### EXERCISE DIRECTIONS
Below are lines of data, and only some are wanted. Please repeat exactly those from the line that has "[Z] (lengths and" through the line that has "From Stdlib Require Import Sorting.Sorted.".

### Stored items

(* ===== verification/Loop.v ===== *)
(** * Loop: the state of a recording session and one turn of the loop

    What holds each time the loop of [StartScreenRecording] is at its
    [select] ([at_loop]), and what one image does to it: the
    specification of [drain], [encode_frame] and [handle_image] on every
    branch.  The heap of a session is the heap the function started
    from, the four session objects ([session_heap]), and what the turns
    so far have left in it ([grown]): one frame per image, never
    released, and one packet per image, whose release is deferred to the
    end of the function.  The invariant also says where the packets
    are: the container holds the packets the encoder has handed out,
    each rescaled to the time base of the stream ([to_stream]), in
    order, all of them at the [select] and all but the last after a
    write that failed ([passed_on], [delivered]). *)

From stdpp Require Import gmap strings.
From S2P Require Import Prelude GoLang Rational Clock Astiav Logging Converter Encoder Recorder.

Local Open Scope Z_scope.
Local Open Scope go_scope.

(** ** The invariant *)

Section State.
Context {O : Type} `{AvLib O}.
(** The arguments of the function, the time base the container gave the
    stream, the first handle of the session, the heap the function
    started from and the increment of the clock. *)
Context (filename : string) (width height fps : Z) (tb : Rational) (n : Handle).
Context (hp0 : Heap) (pts : Z).

(** The heap [hp] and the frames that were never released. *)
Definition leaked (frames : list (Handle * Frame)) (hp : Heap) : Heap :=
  foldr (fun hf m => <[hf.1 := OFrame hf.2]> m) hp frames.

(** [grown n0 nx rest pkts frames]: from the heap [hp0] and the next
    handle [n0], allocations have led to the heap [rest] and the next
    handle [nx]; the frames [frames] and the packets at [pkts] are
    live, every other allocation has been released. *)
Inductive grown (n0 : Handle)
  : Handle -> Heap -> list Handle -> list (Handle * Frame) -> Prop :=
| grown_init : grown n0 n0 hp0 [] []
| grown_frame nx rest pkts frames h F :
    grown n0 nx rest pkts frames -> (nx <= h)%positive ->
    grown n0 (Pos.succ h) (<[h := OFrame F]> rest) pkts ((h, F) :: frames)
| grown_packet nx rest pkts frames h P :
    grown n0 nx rest pkts frames -> (nx <= h)%positive ->
    grown n0 (Pos.succ h) (<[h := OPacket P]> rest) (h :: pkts) frames
| grown_skip nx nx' rest pkts frames :
    grown n0 nx rest pkts frames -> (nx <= nx')%positive ->
    grown n0 nx' rest pkts frames.

(** The frame the encoder is given for the image [img] at the frame
    number [fn]: the conversion of the image, stamped. *)
Definition encoded (fn : Z) (img : RGBA) : Frame :=
  set_f_pts (frame_pts fn pts) (converted_frame img).

(** The frames for the images [imgs], from the frame number [fn]. *)
Fixpoint encoded_from (fn : Z) (imgs : list RGBA) : list Frame :=
  match imgs with
  | [] => []
  | img :: imgs => encoded fn img :: encoded_from (next_frame fn) imgs
  end.

(** The frames submitted carry the timestamps of the clock, and each
    of them is still live. *)
Definition sent_ok (sent : list Frame) (frames : list (Handle * Frame)) : Prop :=
  f_pts <$> sent = stamps_from pts frameNumber0 (length sent) /\
  reverse sent `sublist_of` frames.*2.

(** What the container is given for a packet of the encoder: the
    packet with its timestamps in the time base of the stream. *)
Definition to_stream (p : Packet) : Packet := rescale_packet encoder_tb tb p.
(** What one more finding adds to the total before rounding: the weight
    of a new category, a quarter of it for the second to the fourth
    finding of a category, nothing after. *)
Definition increment (fs : list RiskFlag) (f : RiskFlag) : Q :=
  if decide (count (type f) fs = 0) then weight (type f)
  else if decide (count (type f) fs < 4) then (weight (type f) / 4)%Q
  else 0%Q.

(** The names every object inherits from [Object.prototype].  The count
    table and the weight table of [calculateScore] are plain objects: read
    at one of these names they answer with the inherited member, and the
    score comes out as NaN, or the finding is not counted ([__proto__]).
    The tables of the model are finite maps, which agree with the objects
    at every other name. *)
Definition inherited : list string :=
  ["constructor"; "__defineGetter__"; "__defineSetter__"; "hasOwnProperty";
   "__lookupGetter__"; "__lookupSetter__"; "isPrototypeOf"; "propertyIsEnumerable";
   "toString"; "valueOf"; "__proto__"; "toLocaleString"].

(** Findings of which no category is an inherited name. *)
Definition plain (fs : list RiskFlag) : Prop := Forall (λ f, type f ∉ inherited) fs.


End ScanLaws.

(** ** skill-discovery.ts: the id and the description of a skill *)

Module Discovery.

Definition alphabet : string :=
  "ABCDEFGHIJKLMNOPQRSTUVWXYZabcdefghijklmnopqrstuvwxyz0123456789-_".

(** The character of a group of six bits. *)
Definition sextet (n : N) : ascii :=
  default "A"%char (String.get (N.to_nat (N.land n 63)) alphabet).

(** The bytes [Buffer.from(s)] holds, the UTF-8 form of [s]: one byte for
    a code unit below 128, two for one from 128 to 255. *)
Fixpoint utf8 (s : string) : string :=
  match s with
  | EmptyString => EmptyString
  | String c rest =>
      let n := N_of_ascii c in
      if (n <? 128)%N then String c (utf8 rest)
      else String (ascii_of_N (192 + N.shiftr n 6))
             (String (ascii_of_N (128 + N.land n 63)) (utf8 rest))
  end.
(** C8 (claim as stated) fails, twice. A "--" at an odd position is a
    field value: the first vector has one argument in front of its first
    "--", an odd number, and is accepted with url = "--". The second vector
    has an unrecognized field name and lacks the required field, and ends
    at the splitter: [command = args[splitter+1]] is read before the
    fields are checked and raises IndexError, not BadFieldsError. *)
Lemma parse_plugin_args_not_bad_fields :
  (list_find (λ a, a = "--") ["url"; "--"; "rev"; "x"; "--"; "fetch"; "d"; "c"]
   = Some (1, "--")
   ∧ parse_plugin_args git_required git_optional
       ["url"; "--"; "rev"; "x"; "--"; "fetch"; "d"; "c"]
     = Ok ({["url" := "--"; "rev" := "x"]}, "fetch", ["d"; "c"]))
  ∧ (find_splitter ["bogus"; "x"; "--"] 0 = Some 2
     ∧ field_pairs ["bogus"; "x"; "--"] 2 = [("bogus", "x")]
     ∧ ("bogus" ∉ git_required ∪ git_optional)
     ∧ ¬ git_required ⊆ list_to_set [("bogus", "x")].*1
     ∧ parse_plugin_args git_required git_optional ["bogus"; "x"; "--"]
       = Raise IndexError
     ∧ is_bad_fields_error
         (parse_plugin_args git_required git_optional ["bogus"; "x"; "--"])
       = false).
Proof.
  split; [split; by vm_compute|].
  split; [reflexivity|]. split; [reflexivity|]. split; [by_evaluation|].
  split; [by_evaluation|]. split; reflexivity.
Qed.

Example plugin_main_unknown_command :
  plugin_main record_fetch record_reup git_required git_optional
    ["url"; "u"; "--"; "frob"] (World [] [])
  = (Raise (SystemExit 1), World ["Unknown command: frob"] []).
Proof. vm_compute. reflexivity. Qed.

Example plugin_main_reup :
  plugin_main record_fetch record_reup git_required git_optional
    ["url"; "u"; "--"; "reup"; "c"] (World [] [])
  = (Ok (), World [] ["reup"; "u"; "c"]).
Proof. vm_compute. reflexivity. Qed.

Example plugin_main_fetch_arity :
  plugin_main record_fetch record_reup git_required git_optional
    ["url"; "u"; "--"; "fetch"; "d"] (World [] [])
  = (Raise ValueError, World [] []).
Proof. vm_compute. reflexivity. Qed.

(** *** Invocations and what is read back from them *)

Lemma slice_odd_cons2 {A} (a b : A) (l : list A) :
  slice_odd (a :: b :: l) = b :: slice_odd l.
Proof. by destruct l. Qed.
(* ------------------------------------------------------------------ *)
(** ** Shapes of strings *)

Module Shapes.
Import PyStr GapAnalyzer.

(** The characters of [s] that satisfy [p], in order. *)
Fixpoint filter_chars (p : ascii -> bool) (s : string) : string :=
  match s with
  | EmptyString => EmptyString
  | String c s' => if p c then String c (filter_chars p s') else filter_chars p s'
  end.

(** Every run of characters that satisfy [p] replaced by one space;
    [in_run] tells that the previous character was in a run. *)
Fixpoint squeeze (p : ascii -> bool) (in_run : bool) (s : string) : string :=
  match s with
  | EmptyString => EmptyString
  | String c s' =>
      if p c then (if in_run then squeeze p true s' else String " " (squeeze p true s'))
      else String c (squeeze p false s')
  end.

(** The length of the leading run of characters that satisfy [p]. *)
Fixpoint span (p : ascii -> bool) (s : string) : nat :=
  match s with
  | EmptyString => O
  | String c s' => if p c then S (span p s') else O
  end.

(** A character that [normalize_skill] does not remove. *)
Definition kept_char (c : ascii) : bool := negb (special_char c).

(** A character that [str.lower] leaves unchanged. *)
Definition lowered (c : ascii) : bool := Ascii.eqb (lower_char c) c.

(** The only whitespace is the space character, and no two spaces are
    adjacent; [after_space] tells that the previous character was a
    space. *)
Fixpoint single_spaced (after_space : bool) (s : string) : bool :=
  match s with
  | EmptyString => true
  | String c s' =>
      if isspace c
      then Ascii.eqb c " " && negb after_space && single_spaced true s'
      else single_spaced false s'
  end.
(** X14.  No method of the endpoint of [gocsi], [Init], [Serve], [Shutdown]
    or a forwarded call, changes its name or the Endpoint it is bound to. *)
Theorem methods_keep_identity (ctx : Context) (e : endpoint Context X) (x : X) :
  let same (e' : endpoint Context X) :=
      name _ _ e' = name _ _ e /\ endp _ _ e' = endp _ _ e in
  same (fst (snd (endpoint_Init Context X ctx e x))) /\
  (forall li, same (fst (snd (endpoint_Serve Context X ctx li e x)))) /\
  same (fst (snd (endpoint_Shutdown Context X ctx e x))) /\
  (forall m req, same (fst (snd (serve m ctx req e x)))).
Proof.
  cbn zeta. split; [apply onWorld_identity|]. split; [intros li; apply onWorld_identity|].
  split.
  - rewrite Shutdown_order. split; reflexivity.
  - intros m req. rewrite serve_dial. unfold Gocsi.dial.
    pose proof (onWorld_identity _ (DialContext ctx (name _ _ e) Pipe.Dial) e x) as Hd.
    destruct (onWorld Context X (DialContext ctx (name _ _ e) Pipe.Dial) e x)
      as [[c|err] [e' x']]; cbn [fst snd] in *; [|exact Hd].
    destruct (onWorld_identity _ (Invoke c m ctx req) e' x') as [H1 H2].
    destruct Hd as [H3 H4]. split; congruence.
Qed.

(** X15.  [Shutdown] of the endpoint of [gocsi] panics exactly when the
    bound Endpoint's [Shutdown] leaves the piped connection closed, or with
    a goroutine of a dial waiting in its send, or has panicked itself.
    When it does not panic it returns no error, whatever the bound
    [Shutdown] returned, and leaves the piped connection closed, so that
    an accept on it returns no stream and no error at once. *)
Theorem Shutdown_closes (ctx : Context) (e : endpoint Context X) (x : X) :
  let c1 := fst (snd (ep_Shutdown _ _ (endp _ _ e) ctx (conn _ _ e, x))) in
  let e' := fst (snd (endpoint_Shutdown Context X ctx e x)) in
  (Pipe.panicked (conn _ _ e') = true <->
   Pipe.panicked c1 = true \/ Pipe.closed c1 = true \/ Pipe.sendq c1 <> []) /\
  (Pipe.panicked (conn _ _ e') = false ->
   fst (endpoint_Shutdown Context X ctx e x) = None /\
   Pipe.closed (conn _ _ e') = true /\
   Pipe.Accept (conn _ _ e') = Some ((None, None), conn _ _ e')).
Proof.
  cbn zeta. rewrite Shutdown_order. cbn [fst snd conn].
  destruct (ep_Shutdown _ _ (endp _ _ e) ctx (conn _ _ e, x)) as [r [c x1]].
  cbn [fst snd]. split.
  - cbn [Pipe.Close snd Pipe.panicked]. rewrite !orb_true_iff. split.
    + intros [[H|H]|H]; [left; exact H|right; left; exact H|right; right].
      destruct (Pipe.sendq c); [discriminate|intros E; discriminate].
    + intros [H|[H|H]]; [left; left; exact H|left; right; exact H|right].
      destruct (Pipe.sendq c); [contradiction|reflexivity].
  - intros _. repeat split.
Qed.

(** X16.  When the bound Endpoint's [Shutdown] leaves the piped connection
    as it is, a second [Shutdown] of the endpoint of [gocsi] closes the
    closed channel again, and panics. *)
Theorem Shutdown_twice_panics (ctx : Context) (e : endpoint Context X) (x : X) :
  (forall c y, fst (snd (ep_Shutdown _ _ (endp _ _ e) ctx (c, y))) = c) ->
  let s1 := snd (endpoint_Shutdown Context X ctx e x) in
  let s2 := snd (endpoint_Shutdown Context X ctx (fst s1) (snd s1)) in
  Pipe.panicked (conn _ _ (fst s2)) = true.
Proof.
  intros Hkeep. cbn zeta. rewrite !Shutdown_order. cbn [fst snd conn endp name].
  rewrite !Hkeep. cbn [Pipe.Close snd Pipe.panicked Pipe.closed].
  rewrite orb_true_r. reflexivity.
Qed.

End EndpointMoreFacts.

Lemma Shutdown_closes_witness :
  fst (Gocsi.endpoint_Shutdown unit nat tt
         (Gocsi.mkendpoint "mock" Gocsi.Sample.quietEndpoint (Pipe.newPipeConn "mock")) 0%nat)
  = None /\
  Pipe.Accept
    (Gocsi.conn _ _
       (fst (snd (Gocsi.endpoint_Shutdown unit nat tt
                    (Gocsi.mkendpoint "mock" Gocsi.Sample.quietEndpoint
                                      (Pipe.newPipeConn "mock")) 0%nat))))
  = Some ((None, None), snd (Pipe.Close (Pipe.newPipeConn "mock"))).
Proof.
  destruct (proj2 (Shutdown_closes unit nat tt
                     (Gocsi.mkendpoint "mock" Gocsi.Sample.quietEndpoint
                                       (Pipe.newPipeConn "mock")) 0%nat) eq_refl)
    as (H1 & _ & H3).
  split; [exact H1|exact H3].
Defined.

Lemma Shutdown_twice_panics_witness :
  Pipe.panicked
    (Gocsi.conn _ _
       (fst (snd (Gocsi.endpoint_Shutdown unit nat tt
                    (fst (snd (Gocsi.endpoint_Shutdown unit nat tt
                                 (Gocsi.mkendpoint "mock" Gocsi.Sample.quietEndpoint
                                                   (Pipe.newPipeConn "mock")) 0%nat)))
                    (snd (snd (Gocsi.endpoint_Shutdown unit nat tt
                                 (Gocsi.mkendpoint "mock" Gocsi.Sample.quietEndpoint
                                                   (Pipe.newPipeConn "mock")) 0%nat)))))))
  = true.
Proof.
  apply (Shutdown_twice_panics unit nat tt
           (Gocsi.mkendpoint "mock" Gocsi.Sample.quietEndpoint (Pipe.newPipeConn "mock"))
           0%nat).
  intros c y. reflexivity.
Defined.

(** ** The parsers, read backwards *)
Section AddressMoreFacts.
Local Open Scope N_scope.
(** X17. A request whose idempotency key has a live entry stored with
    the same parameters is answered from the cache. What [generate]
    returns has every field of the stored response but [metadata]; its
    [metadata] has [cached] set to [true], the request id of this request
    (the one passed, or else a new UUID) as [request_id], and the other
    fields of the stored [metadata]. Nothing is called upstream and the
    cache is left as it is. *)
Theorem generate_cache_hit :
  forall (env : Env) (modelSlug : string) (parameters : Props)
         (options : ACPRequestOptions) (w : FalClientService) (k : string)
         (entry : Cache.IdempotencyEntry) (stored : Props),
    keyed options k ->
    Cache.cache (cache w) !! k = Some entry ->
    clock w <= Cache.expiresAt entry ->
    Cache.paramsHash entry = Cache.hashParameters parameters ->
    Cache.response entry = JObj Plain stored ->
    let r := generate env modelSlug parameters options w in
    let rid := match requestId options with
               | Some id => if given (Some id) then id else randomUUID env (uuids w)
               | None => randomUUID env (uuids w)
               end in
    exists result,
      fst r = Normal result
      /\ (forall f, f <> "metadata" ->
                    js_get result f = js_get (JObj Plain stored) f)
      /\ js_get (js_get result "metadata") "cached" = JBool true
      /\ js_get (js_get result "metadata") "request_id" = JStr rid
      /\ (forall md f,
             js_get (JObj Plain stored) "metadata" = JObj Plain md ->
             f <> "cached" -> f <> "request_id" ->
             js_get (js_get result "metadata") f = js_get (JObj Plain md) f)
      /\ events (snd r) = (events w ++ [EvCacheGet k])%list
      /\ count_calls (events (snd r)) = count_calls (events w)
      /\ cache (snd r) = cache w.
Proof.
  intros env modelSlug parameters options w k entry stored Hkey Hlookup Hlive
         Hdigest Hstored r rid.
  destruct (generate_hit env modelSlug parameters options w k entry
              Hkey Hlookup Hlive Hdigest) as (Hr & Hev & Hc);
    [rewrite Hstored; reflexivity|].
  fold r in Hr, Hev, Hc. rewrite Hstored in Hr.
  assert (fst (or_uuid env (requestId options) w) = rid) as Hrid.
  { subst rid. unfold or_uuid.
    destruct (requestId options) as [id|]; [destruct (given (Some id))|];
      reflexivity. }
  rewrite Hrid in Hr.
  exists (cached_result (JObj Plain stored) rid).
  split; [exact Hr|].
  unfold cached_result, extend. cbn [spread fold_left fst snd].
  split; [|split; [|split; [|split; [|split; [|split]]]]].
  - intros f Hf. rewrite js_get_obj_set.
    destruct (String.eqb_spec f "metadata"); [contradiction | reflexivity].
  - rewrite js_get_obj_set, String.eqb_refl.
    rewrite js_get_obj_set. cbn [String.eqb Ascii.eqb Bool.eqb andb].
    rewrite js_get_obj_set. reflexivity.
  - rewrite js_get_obj_set, String.eqb_refl.
    rewrite js_get_obj_set. reflexivity.
  - intros md f Hmd Hcached Hreq. rewrite js_get_obj_set, String.eqb_refl.
    rewrite Hmd. cbn [spread]. rewrite !js_get_obj_set.
    destruct (String.eqb_spec f "request_id"); [contradiction|].
    destruct (String.eqb_spec f "cached"); [contradiction | reflexivity].
  - exact Hev.
  - rewrite Hev, count_calls_app. cbn [count_calls]. apply Nat.add_0_r.
  - exact Hc.
Qed.
(** * A shallow embedding of [streaming-data-pipeline.py]

    The pipeline keeps a handful of process-wide accumulators (a HyperLogLog,
    a Count-Min sketch, two bounded deques and Welford's running moments),
    folds batches of events into them ([process_batch]) and forms the batches
    in a size-or-time triggered loop ([subscriber]).

    Python values are embedded as follows:
    - [float]  : Rocq's primitive binary64 floats, the very type Python uses;
    - [int]    : [Z] (lengths and multiplicities, which are never negative,
                 are [nat]);
    - [str]    : [string];
    - [deque]  : a record with the optional bound and the items, oldest first;
    - [Counter]: an association list in insertion order, as the dict behind a
                 [Counter] iterates;
    - exceptions: the error side of [result].

    The clock is a function from the number of [time.time()] calls made so
    far to the reading returned; the formatting and printing of the summary,
    [time.strftime] included, is left out, as are [publisher] and
    [log_queue_size], which only feed and watch the queue. *)

From Stdlib Require Import Strings.String Numbers.DecimalString.
From Stdlib Require Import ZArith List Bool Lia.
From Stdlib Require Import Sorting.Sorted.
From Stdlib Require Import Floats.PrimFloat Floats.FloatOps Floats.SpecFloat.
Import ListNotations.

### RESPONSE
    - [int]    : [Z] (lengths and multiplicities, which are never negative,
                 are [nat]);
    - [str]    : [string];
    - [deque]  : a record with the optional bound and the items, oldest first;
    - [Counter]: an association list in insertion order, as the dict behind a
                 [Counter] iterates;
    - exceptions: the error side of [result].

    The clock is a function from the number of [time.time()] calls made so
    far to the reading returned; the formatting and printing of the summary,
    [time.strftime] included, is left out, as are [publisher] and
    [log_queue_size], which only feed and watch the queue. *)

From Stdlib Require Import Strings.String Numbers.DecimalString.
From Stdlib Require Import ZArith List Bool Lia.
From Stdlib Require Import Sorting.Sorted.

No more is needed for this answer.